He sprang up suddenly, and began walking up and down the room,—up and down,—up and down; and without speaking any more, or seeming to wish me to answer.
“Why, what is it? What do you mean?” said I, faintly; for my heart felt like lead in my bosom.
He did not answer at first, but walked towards me; then, turning suddenly away, sprang out of the window at the side of the room, saying, with a constrained laugh,—
“I shall be in again, presently. In the mean time I leave you to meditations on the shilling gallery!”
What a strange taunting sound his voice had! There was no insane blood among the Sampsons, or I might have thought he had suddenly gone crazy. Or if I had believed in demoniacal presences, I might have thought the murmuring, whispering old man was some tempter. Some evil influence certainly had been exerted over him. Scarcely less than deranged could I consider him now, to be willing thus to address me. It was true, he was poor,—that he had struggled with poverty. But had it not been my pride, as I thought it was his, that his battle was bravely borne, and would be bravely won? I could not, even to myself, express the cruel cowardice of such words as he had used to his helpless wife. That he felt deeply and gallingly his poverty was plain. Even in that there was a weakness which induced more of contempt than pity for him; but was it not base to tell me of it now? Now, when his load was doubled, he complained of the burden! Why, I would have lain down and died far sooner than he should have guessed it of me. And he had thought it—and—said it!
There are emotions that seem to crowd and supersede each other, so that the order of time is inverted. I came to the point of disdainful composure, even before the struggle and distress began. I sat quietly where my husband left me,—such a long, long time! It seemed hours. I remembered how thoughtful I had determined to be of all our expenses,—the little account-book in which I had already entered some items; how I had thought of various ways in which I could assist him; yes, even little I was to be the most efficient and helpful of wives. Had I not taken writing-lessons secretly, and formed a thorough business-hand, and would I not earn many half-eagles with my eagle’s quill? I remembered how I had thought, though I had not said it, (and how glad now I was I had not!) that we would help each other in sickness and health,—that we would toil up that weary hill where wealth stands so lusciously and goldenly shining.

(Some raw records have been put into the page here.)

(** A UnicodeSet is consumed through [contains] only. *)
Definition UnicodeSet := Z -> bool.
Definition contains (s : UnicodeSet) (c : Z) : bool := s c.

(* ------------------------------------------------------------------------- *)
(** ** UTF-16 primitives (unicode/utf16.h, UnicodeString) *)

Module UTF16.

(** Modelled from the spec: surrogate tests and pair composition of utf16.h. *)
Definition U16_IS_LEAD (c : Z) : bool := (0xD800 <=? c) && (c <=? 0xDBFF).
Definition U16_IS_TRAIL (c : Z) : bool := (0xDC00 <=? c) && (c <=? 0xDFFF).
Definition U16_GET_SUPPLEMENTARY (lead trail : Z) : Z :=
  (lead - 0xD800) * 0x400 + (trail - 0xDC00) + 0x10000.

Definition length32 (s : list Z) : Z := Z.of_nat (length s).

(** Modelled from the spec: UnicodeString::charAt; an index outside the
    string reads kInvalidUChar = 0xFFFF. *)
Definition charAt (s : list Z) (i : Z) : Z :=
  if i <? 0 then 0xFFFF else default 0xFFFF (s !! Z.to_nat i).

(** Modelled from the spec: nextCodePoint(buf, idx, len) -> (cp, newIdx),
    the macro U16_NEXT: reads one code point at [i], advancing past a
    lead/trail surrogate pair when present. *)
Definition U16_NEXT (s : list Z) (i len : Z) : Z * Z :=
  let c := charAt s i in
  let i1 := i + 1 in
  if U16_IS_LEAD c && (i1 <? len) && U16_IS_TRAIL (charAt s i1)
  then (U16_GET_SUPPLEMENTARY c (charAt s i1), i1 + 1)
  else (c, i1).

(** Modelled from the spec: UnicodeString::char32At, the code point that
    contains the code unit at [i] (0xFFFF outside the string). *)
Definition char32At (s : list Z) (i : Z) : Z :=
  if (0 <=? i) && (i <? length32 s) then
    let c := charAt s i in
    if U16_IS_LEAD c then
      if (i + 1 <? length32 s) && U16_IS_TRAIL (charAt s (i + 1))
      then U16_GET_SUPPLEMENTARY c (charAt s (i + 1)) else c
    else if U16_IS_TRAIL c then
      if (0 <? i) && U16_IS_LEAD (charAt s (i - 1))
      then U16_GET_SUPPLEMENTARY (charAt s (i - 1)) c else c
    else c
  else 0xFFFF.

Definition U16_FWD_1 (s : list Z) (i len : Z) : Z :=
  if U16_IS_LEAD (charAt s i) && (i + 1 <? len) && U16_IS_TRAIL (charAt s (i + 1))
  then i + 2 else i + 1.

Definition U16_BACK_1 (s : list Z) (i : Z) : Z :=
  if U16_IS_TRAIL (charAt s (i - 1)) && (0 <? i - 1) && U16_IS_LEAD (charAt s (i - 2))
  then i - 2 else i - 1.

Fixpoint U16_FWD_N (s : list Z) (i len : Z) (n : nat) : Z :=
  match n with
  | O => i
  | S n' => if i <? len then U16_FWD_N s (U16_FWD_1 s i len) len n' else i
  end.

Fixpoint U16_BACK_N (s : list Z) (i : Z) (n : nat) : Z :=
  match n with
  | O => i
  | S n' => if 0 <? i then U16_BACK_N s (U16_BACK_1 s i) n' else i
  end.

(** Modelled from the spec: moveIndex(idx, delta) advances (or retreats) by
    |delta| code points, respecting surrogate pairs; the index is pinned to
    the string first (UnicodeString::moveIndex32). *)
Definition moveIndex32 (s : list Z) (index delta : Z) : Z :=
  let len := length32 s in
  let index := if index <? 0 then 0 else if len <? index then len else index in
  if 0 <? delta then U16_FWD_N s index len (Z.to_nat delta)
  else U16_BACK_N s index (Z.to_nat (- delta)).

(** Modelled from the spec: the substring constructor and append-range of
    UnicodeString, [len] code units from [start], both pinned to the
    string. *)
Definition substr (s : list Z) (start len : Z) : list Z :=
  take (Z.to_nat len) (drop (Z.to_nat start) s).

End UTF16.
Import UTF16.

(* ------------------------------------------------------------------------- *)
(** ** The compiled pattern (regeximp.h, RegexPattern) *)

Inductive urx_type :=
| URX_BACKTRACK | URX_END | URX_ONECHAR | URX_STRING | URX_STRING_LEN
| URX_STATE_SAVE | URX_NOP | URX_START_CAPTURE | URX_END_CAPTURE
| URX_STATIC_SETREF | URX_SETREF | URX_DOTANY | URX_JMP | URX_FAIL
| URX_BACKSLASH_A | URX_BACKSLASH_B | URX_BACKSLASH_D | URX_BACKSLASH_G
| URX_BACKSLASH_X | URX_BACKSLASH_Z | URX_DOTANY_ALL | URX_CARET | URX_DOLLAR.

(** Modelled from the spec: the opcode tags of regeximp.h (the header is not
    among the sources).  A 32-bit instruction word holds the tag in its high
    8 bits and the operand in its low 24 bits. *)
Definition urx_code (t : urx_type) : Z :=
  match t with
  | URX_BACKTRACK => 1 | URX_END => 2 | URX_ONECHAR => 3 | URX_STRING => 4
  | URX_STRING_LEN => 5 | URX_STATE_SAVE => 6 | URX_NOP => 7
  | URX_START_CAPTURE => 8 | URX_END_CAPTURE => 9 | URX_STATIC_SETREF => 10
  | URX_SETREF => 11 | URX_DOTANY => 12 | URX_JMP => 13 | URX_FAIL => 14
  | URX_BACKSLASH_A => 15 | URX_BACKSLASH_B => 16 | URX_BACKSLASH_D => 17
  | URX_BACKSLASH_G => 18 | URX_BACKSLASH_X => 20 | URX_BACKSLASH_Z => 21
  | URX_DOTANY_ALL => 22 | URX_CARET => 23 | URX_DOLLAR => 24
  end.

Definition urx_types : list urx_type :=
  [URX_BACKTRACK; URX_END; URX_ONECHAR; URX_STRING; URX_STRING_LEN;
   URX_STATE_SAVE; URX_NOP; URX_START_CAPTURE; URX_END_CAPTURE;
   URX_STATIC_SETREF; URX_SETREF; URX_DOTANY; URX_JMP; URX_FAIL;
   URX_BACKSLASH_A; URX_BACKSLASH_B; URX_BACKSLASH_D; URX_BACKSLASH_G;
   URX_BACKSLASH_X; URX_BACKSLASH_Z; URX_DOTANY_ALL; URX_CARET; URX_DOLLAR].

But then, hand in hand we were to have toiled,—hopefully, smilingly, lovingly,—not with this cold recrimination, nor, hardest of all, with—reproach!
Suddenly, a strange suspicion fell over me. It fell down on me like a pall. I shuddered with the cold of it.
I knew it wasn’t so. I knew he loved me,—that Le meant nothing,—that it was a passing discontent, a hateful feeling engendered by the sight of the costly trifles before us. Yes,—I knew that. But, good heavens! to tell his wife of it!